L’emploi est composé de strates générationnelles dont les trajectoires diffèrent. Les nouvelles générations sont certes mieux pourvues en diplômes. Mais le sésame du diplôme ne suffit pas.

Les premiers pas d’entrée dans la vie active sont également décisifs. Le diplôme, continue à sécuriser l’entrée des jeunes sur le marché du travail et à accélérer leur stabilisation dans un CDI, en dépit de tout ce qui est dit sur la dépréciation de ces derniers. Mais les acquis de l’expérience en début de carrière modifient considérablement les perspectives de progression ultérieures.
D’après les études sur l’impact de la crise de 2008, c’est d’abord la durée moyenne de temps passé en emploi qui diffère. 61 mois en moyenne pour la génération subprime contre 67 mois en moyenne pour celle de 1998 avec des écarts très marqués pour les non diplômés : ceux de la génération 1998 ont occupé un emploi 55 mois en moyenne, tandis que ceux de la génération subprime, 39 mois en moyenne. Et 7 ans après leur entrée seuls 21% des non diplômés sont stabilisés sur un CDI contre 41% pour la génération 1998. Si l’on compare les salaires de la génération 1998, 7 ans après son embauche, soit en 2005 avec ceux de la génération 2010, 7 ans plus tard, soit 2017, la progression est quasi nulle.
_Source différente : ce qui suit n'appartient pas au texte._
(** What a log makes faithful, each polite mutation keeps faithful. *)
Lemma run_engine_faithful {HL : Hashlib} log engine m r engine' :
  wf engine -> polite log m -> run_engine engine m = Ok (r, engine') ->
  faithful log (_state engine) -> faithful log (_state engine').
Proof.
  intros Hwf Hp Hrun Hf. destruct m as [input|es ec next|ea next]; cbn [run_engine] in Hrun.
  - destruct (Engine.append engine input) as [[r0 s]|] eqn:E; [|done]. injection Hrun as _ <-.
    rewrite append_eq in E by done. destruct (check_append input) as [[v t]|]; [|done].
    destruct (_by_value engine !! v); [destruct (py_index _ _); [|done]; by injection E as _ <-|].
    destruct (_ <=? _); [done|]. by injection E as _ <-.
  - unfold Engine.commit_cll in Hrun. destruct (apply_cll _ _ _ _) as [u|] eqn:E; [|done]. injection Hrun as _ <-.
    apply apply_cll_inv in E as (_ & s & Hv & _ & _ & -> & _); [|by apply wf_state].
    apply (faithful_same _ s); [by split_and!|by apply Hp].
  - destruct (Engine.commit_witness _ _ _) eqn:E; [|done]. injection Hrun as _ <-.
    apply commit_witness_inv in E as (w & i & n & _ & _ & _ & -> & _); [|done].
    apply (faithful_same _ (_state engine)); [by split_and!|done].
Qed.

(** ** The pure part of a pass *)
Section plan.
Context {PI : Interp} {HL : Hashlib} {CB : Cbor2} {CR : Crypto} {SC : ScittCose} (room : nat).
Implicit Types self : CheckpointRunner.

(** Entries numbered from one, as an engine keeps them. *)
Definition dense (entries : list Entry) : Prop := forall i e, entries !! i = Some e -> entry_at i e.

Lemma as_corrupt_Ok {A} (r : result A) a : as_corrupt r = Ok a -> r = Ok a.
Proof. destruct r as [|e]; cbn; [done|]. by destruct (is_value_error e). Qed.

(** [loaded] holds a faithful state and its node array. *)
Record loaded_ok (entries : list Entry) (loaded : _Loaded) : Prop := {
  lo_faithful : faithful entries (l_state loaded);
  lo_nodes : _nodes (l_nodes loaded) = cs_nodes (l_state loaded);
  lo_small : zlen (_nodes (l_nodes loaded)) < 2 ^ 64
}.

(** What every loaded state has, whatever it was loaded from. *)
Record sized (loaded : _Loaded) : Prop := {
  sz_nodes : _nodes (l_nodes loaded) = cs_nodes (l_state loaded);
  sz_small : zlen (_nodes (l_nodes loaded)) < 2 ^ 64
}.

Lemma loaded_sized entries loaded : loaded_ok entries loaded <-> faithful entries (l_state loaded) /\ sized loaded.
Proof. split; [intros [? ? ?]; by split_and!|intros [? [? ?]]; by split]. Qed.

Lemma loaded_mono entries entries' loaded :
  entries `prefix_of` entries' -> loaded_ok entries loaded -> loaded_ok entries' loaded.
Proof. intros Hp [H1 H2 H3]. split; [by eapply faithful_mono|done|done]. Qed.

Lemma load_state_sized self state loaded :
  load_state room self state = Ok loaded -> l_state loaded = state /\ sized loaded.
Proof.
  unfold load_state. destruct (as_corrupt _) as [n|] eqn:El; [|done]. apply as_corrupt_Ok in El.
  destruct (_ || _) eqn:E; [done|]. zbool. destruct (_verify_checkpoint _ _ _ _); [|done]. intros [= <-]. split; [done|].
  apply leaf_count_Ok_inv in El as (_ & _ & Hmax). split; [done|]. cbn. unfold MAX_MMR_SIZE in Hmax. lia.
Qed.

Lemma load_state_ok self entries state loaded :
  faithful entries state -> load_state room self state = Ok loaded ->
  l_state loaded = state /\ loaded_ok entries loaded.
Proof. intros Hf [Hs Hz]%load_state_sized. split; [done|]. apply loaded_sized. by rewrite Hs. Qed.

(** What indexing scanned entries gives. *)
Record indexed_from (entries : list Entry) (n : Z) (fp : option instant) (nodes : list bytes)
    (nodes' : MemoryNodeStore) (n' : Z) (fp' : option instant) : Prop := {
  if_bound : n <= n' <= zlen entries;
  if_nodes : represents (_nodes nodes') (prefix_of_log n' entries);
  if_grows : nodes `prefix_of` _nodes nodes';
  if_small : zlen nodes < 2 ^ 64 -> zlen (_nodes nodes') < 2 ^ 64;
  if_pending : fp' = match fp with
    | Some _ => fp
    | None => if n <? n' then e_appended_at <$> entries !! Z.to_nat n else None
    end
}.

Lemma index_one entries e nodes n leaf added :
  dense entries -> e ∈ entries -> e_seq e = n + 1 -> 0 <= n ->
  represents (_nodes nodes) (prefix_of_log n entries) ->
  leaf_hash (e_value e) = Ok leaf -> add_leaf nodes leaf = Ok added ->
  entries !! Z.to_nat n = Some e /\ n + 1 <= zlen entries /\ is_instant (e_appended_at e) /\
  indexed_from entries n None (_nodes nodes) added.2 (n + 1) (Some (e_appended_at e)).
Proof.
  intros Hd [i Hi]%list_elem_of_lookup Es Hn Hrep Hl Ha.
  destruct (Hd i e Hi) as [Hseq Hval Ht]. assert (i = Z.to_nat n) as -> by lia.
  pose proof (lookup_lt_Some _ _ _ Hi). assert (n + 1 <= zlen entries) as Hle by (unfold zlen; lia).
  rewrite leaf_hash_digest in Hl by (unfold is_digest, zlen, ENTRY_BYTES in *; lia). injection Hl as <-.
  change (_nodes nodes) with (ns_view nodes) in Hrep.
  pose proof (add_leaf_small _ _ _ _ Hrep Ha) as Hmax.
  destruct (add_leaf_Ok_represents nodes _ _ _ Hrep (lh_digest _) Ha) as [Hrep' Hp].
  rewrite <- (prefix_of_log_next _ _ _ Hn Hi) in Hrep'. split_and!; [done|done|done|].
  split; [lia|done|done| |rw_bool (n <? n + 1) true; by rewrite Hi].
  intros _. change (ns_view added.2) with (_nodes added.2) in Hrep'. rewrite (rep_size _ _ Hrep'). rewrite prefix_of_log_length in * by lia.
  pose proof (nc_le (n + 1) ltac:(lia)). pose proof (nc_ge n ltac:(lia)). unfold MAX_MMR_SIZE in Hmax. lia.
Qed.

Lemma indexed_from_step entries n fp nodes nodes1 fp1 nodes' n' fp' t :
  0 <= n -> indexed_from entries n None nodes nodes1 (n + 1) (Some t) ->
  fp1 = match fp with None => Some t | some => some end ->
  indexed_from entries (n + 1) fp1 (_nodes nodes1) nodes' n' fp' ->
  indexed_from entries n fp nodes nodes' n' fp'.
Proof.
  intros Hn [Hb _ Hg Hs Hp] -> [Hb' Hr' Hg' Hs' Hp']. split; [lia|done|by etransitivity|auto|].
  rewrite Hp'. destruct fp; [done|]. revert Hp. rw_bool (n <? n + 1) true. rw_bool (n <? n') true. done.
Qed.
Lemma fold_entries_spec store leaves entries store' :
  represents (ns_view store) leaves -> fold_entries fields store entries = Ok store' ->
  exists bodies, digests_of entries = Ok bodies /\ Forall is_digest bodies /\
    represents (ns_view store') (leaves ++ map lh bodies).
Proof.
  revert store leaves. induction entries as [|e entries IH]; intros store leaves Hrep; cbn [fold_entries].
  { intros [= <-]. exists []. by rewrite app_nil_r. }
  unfold digests_of. cbn [map_result]. destruct (subscript e _) as [id|]; [|done].
  destruct (fromhex_of id) as [body|]; [|done]. destruct (leaf_hash body) as [leaf|] eqn:El; [|done].
  unfold leaf_hash in El. rewrite assert_digest_bytes in El. destruct (decide (is_digest body)) as [Hd|]; [|done].
  injection El as <-. destruct (add_leaf store _) as [added|] eqn:Ea; [|done].
  destruct (add_leaf_Ok_represents store leaves _ _ Hrep (lh_digest body) Ea) as [Hrep' _].
  intros Hf. destruct (IH added.2 (leaves ++ [lh body]) Hrep' Hf) as (bodies & Hb & Hds & Hr).
  exists (body :: bodies). unfold digests_of in Hb. rewrite Hb. split_and!; [done|by constructor|].
  by rewrite <- app_assoc in Hr.
Qed.

Lemma next_where_test {A} (test : A -> result bool) l x : next_where test l = Ok (Some x) -> x ∈ l /\ test x = Ok true.
Proof.
  induction l as [|y l IH]; cbn [next_where]; [done|]. destruct (test y) as [[]|] eqn:E; [| |done].
  - intros [= <-]. split; [left|done].
  - intros H. destruct (IH H) as [Hx Ht]. split; [by right|done].
Qed.

Lemma prior_of_size checkpoints covering prior :
  prior_of checkpoints covering = Ok prior ->
  match prior with
  | Some p => c_mmr_size p = c_prev_size covering /\ 0 < c_prev_size covering
  | None => c_prev_size covering <= 0
  end.
Proof.
  unfold prior_of. destruct (0 <? c_prev_size covering) eqn:E; zbool; [|by intros [= <-]].
  destruct (next_where _ _) as [[p|]|] eqn:En; [|done|done]. intros [= <-].
  apply next_where_test in En as [_ [= En]]. by zbool.
Qed.
End build.

Section complete.
Context {PI : Interp} {HL : Hashlib} (fields : Fields) (container_repr : json -> pystr).
(* ===== verification/Sqlite.v ===== *)
(** * The SQLite backend

    [src/python/log/sqlite.py]: a transaction around each operation of the
    relational backend, on a database file that other handles share. The
    database engine may fail at any statement: [SqliteBusy] is an operational
    error that reports a locked or busy database, [SqliteError] any other. *)
From S2P Require Import Prelude Bytes Text Py Cll Json Wire Engine Backend Sql.
Open Scope Z_scope.

(** A handle on a log; its connection may hold a transaction that a failed
    [COMMIT] or [ROLLBACK] left open. *)
Record SqliteStore := { _log_id : pystr; in_transaction : bool; sq_closed : bool }.

(** One call's surroundings: what fails at the begin, at each statement and at
    the end, and whether the transaction is then still open. *)
Record SqliteFaults := {
  io_begin : option exn; io_statements : faults; io_end : option (exn * bool)
}.
Definition no_faults : SqliteFaults := {| io_begin := None; io_statements := []; io_end := None |}.

(** [_classified] *)
Definition classified (e : exn) : exn := match e with SqliteBusy => ContentionError | e => e end.

Definition left_open (self : SqliteStore) (b : bool) : SqliteStore :=
  {| _log_id := _log_id self; in_transaction := b; sq_closed := sq_closed self |}.

(** [_transaction]: what the file holds afterwards, the handle, the answer. *)
Definition _transaction {A} (self : SqliteStore) (db : Database) (body : sql A) (io : SqliteFaults)
  : SqliteStore * Database * result A :=
  if sq_closed self then (self, db, Raise ClosedError)
  else if in_transaction self then (self, db, Raise SqliteError)
  else
    match io_begin io with
    | Some e => (self, db, Raise (classified e))
    | None =>
        match run_sql body db (io_statements io), io_end io with
        | Raise e, None => (self, db, Raise (classified e))
        | Ok (a, db'), None => (self, db', Ok a)
        | _, Some (e, b) => (left_open self b, db, Raise (classified e))
        end
    end.

Module Sqlite.
Section operations.
Context (self : SqliteStore) (db : Database) (io : SqliteFaults).

Definition append (input : arg Arg.AppendInput) : SqliteStore * Database * result AppendResult :=
  _transaction self db (Sql.append (_log_id self) input false) io.
Definition get_entry (value : pyval) : SqliteStore * Database * result Entry :=
  _transaction self db (Sql.get_entry (_log_id self) value) io.
Definition entry_count : SqliteStore * Database * result Z :=
  _transaction self db (Sql.entry_count (_log_id self)) io.
Definition scan_entries (after_seq limit : pyval) : SqliteStore * Database * result (list Entry) :=
  _transaction self db (Sql.scan_entries (_log_id self) after_seq limit) io.
Definition load_cll : SqliteStore * Database * result CllState :=
  _transaction self db (Sql.load_state (_log_id self) false) io.
Definition commit_cll (expected_size expected_checkpoint : pyval) (next : arg Arg.CllState)
  : SqliteStore * Database * result () :=
  _transaction self db (Sql.commit_cll (_log_id self) expected_size expected_checkpoint next false) io.
Definition pending_witnesses (now limit : pyval) : SqliteStore * Database * result (list WitnessState) :=
  _transaction self db (Sql.pending_witnesses (_log_id self) now limit) io.
Definition pending_witnesses_for (witness_id now limit : pyval) : SqliteStore * Database * result (list WitnessState) :=
  _transaction self db (Sql.pending_witnesses_for (_log_id self) witness_id now limit) io.
Definition get_witness (witness_id checkpoint_size : pyval) : SqliteStore * Database * result (option WitnessState) :=
  _transaction self db (Sql.get_witness (_log_id self) witness_id checkpoint_size) io.
Definition commit_witness (expected_attempts : pyval) (next : arg Arg.WitnessState)
  : SqliteStore * Database * result () :=
  _transaction self db (Sql.commit_witness (_log_id self) expected_attempts next) io.
End operations.

(** Closing the connection rolls back what is not committed. *)
Definition close (self : SqliteStore) : SqliteStore :=
  {| _log_id := _log_id self; in_transaction := false; sq_closed := true |}.

(** ** Opening *)

(** The tables, and the metadata of the log unless it is there. *)
Definition provision (log_id : pystr) : sql () :=
  let* _ := execute Pragma in
  let* _ := execute (CreateTable 0) in
  let* _ := execute (CreateTable 1) in
  let* _ := execute (CreateTable 2) in
  let* _ := execute (CreateTable 3) in
  let* state := lift (metadata empty_state) in
  execute (InsertMetaOrIgnore log_id (Blob state)).

Definition validate (log_id : pystr) : sql () :=
  let* _ := Sql.validate_entries log_id in
  let* _ := Sql.load_state log_id false in
  lift (Ok ()).

Definition empty_database : Database :=
  {| created := 0; cll_meta := []; cll_entries := []; cll_nodes := []; cll_witnesses := [] |}.

(** What fails while a file is opened: connecting, the two pragmas of the
    connection, provisioning, and the transaction that validates. *)
Record OpenFaults := {
  io_connect : option exn; io_pragmas : faults; io_provision : faults; io_validate : SqliteFaults
}.
Definition no_open_faults : OpenFaults :=
  {| io_connect := None; io_pragmas := []; io_provision := []; io_validate := no_faults |}.

(** [SqliteStore._open] on the file at [path], [None] if there is none. Only
    [initialize] creates it. *)
Definition _open (file : option Database) (path log_id : pystr) (initialize : bool) (io : OpenFaults)
  : option Database * result SqliteStore :=
  if bool_decide (path = []) || negb (is_identifier log_id) then (file, Raise InvalidError)
  else
    match io_connect io, (if initialize then Some (default empty_database file) else file) with
    | Some e, _ => (file, Raise e)
    | None, None => (file, Raise SqliteError)
    | None, Some db =>
        let store := {| _log_id := log_id; in_transaction := false; sq_closed := false |} in
        match (run_auto (let* _ := execute Pragma in execute Pragma) db (io_pragmas io)).1 with
        | Raise e => (Some db, Raise e)
        | Ok _ =>
            let '(r, db) := if initialize then run_auto (provision log_id) db (io_provision io) else (Ok (), db) in
            match r with
            | Raise e => (Some db, Raise (classified e))
            | Ok _ =>
                match _transaction store db (validate log_id) (io_validate io) with
                | (_, db, Raise e) => (Some db, Raise e)
                | (store, db, Ok _) => (Some db, Ok store)
                end
            end
        end
    end.

Definition init (file : option Database) (path log_id : pystr) (io : OpenFaults) : option Database * result () :=
  let '(file, r) := _open file path log_id true io in
  (file, let! _ := r in Ok ()).

Definition open (file : option Database) (path log_id : pystr) (io : OpenFaults)
  : option Database * result SqliteStore := _open file path log_id false io.
End Sqlite.

(** The mutations behind one function. *)
Definition sqlite_mutate (self : SqliteStore) (db : Database) (m : mutation) (io : SqliteFaults)
  : SqliteStore * Database * result (option AppendResult) :=
  match m with
  | MAppend input =>
      let '(self, db, r) := Sqlite.append self db io input in (self, db, let! r := r in Ok (Some r))
  | MCommit size checkpoint next =>
      let '(self, db, r) := Sqlite.commit_cll self db io size checkpoint next in (self, db, let! _ := r in Ok None)
  | MWitness attempts next =>
      let '(self, db, r) := Sqlite.commit_witness self db io attempts next in (self, db, let! _ := r in Ok None)
  end.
Et les diplômés de licence, de master ou de grandes écoles gagnent même nettement moins en 2017 que leurs ainés en 2005.


En plus de ces problèmes la génération Covid seront très accentués par l’incroyable mobilisation des moyens publics pour préserver l’emploi des insiders, autrement dit de ceux qui sont déjà en emploi. Chômage partiel, soutien financier aux entreprises ont conduit à une rétention inédite de main d’œuvre, qui entretient un sureffectif chronique…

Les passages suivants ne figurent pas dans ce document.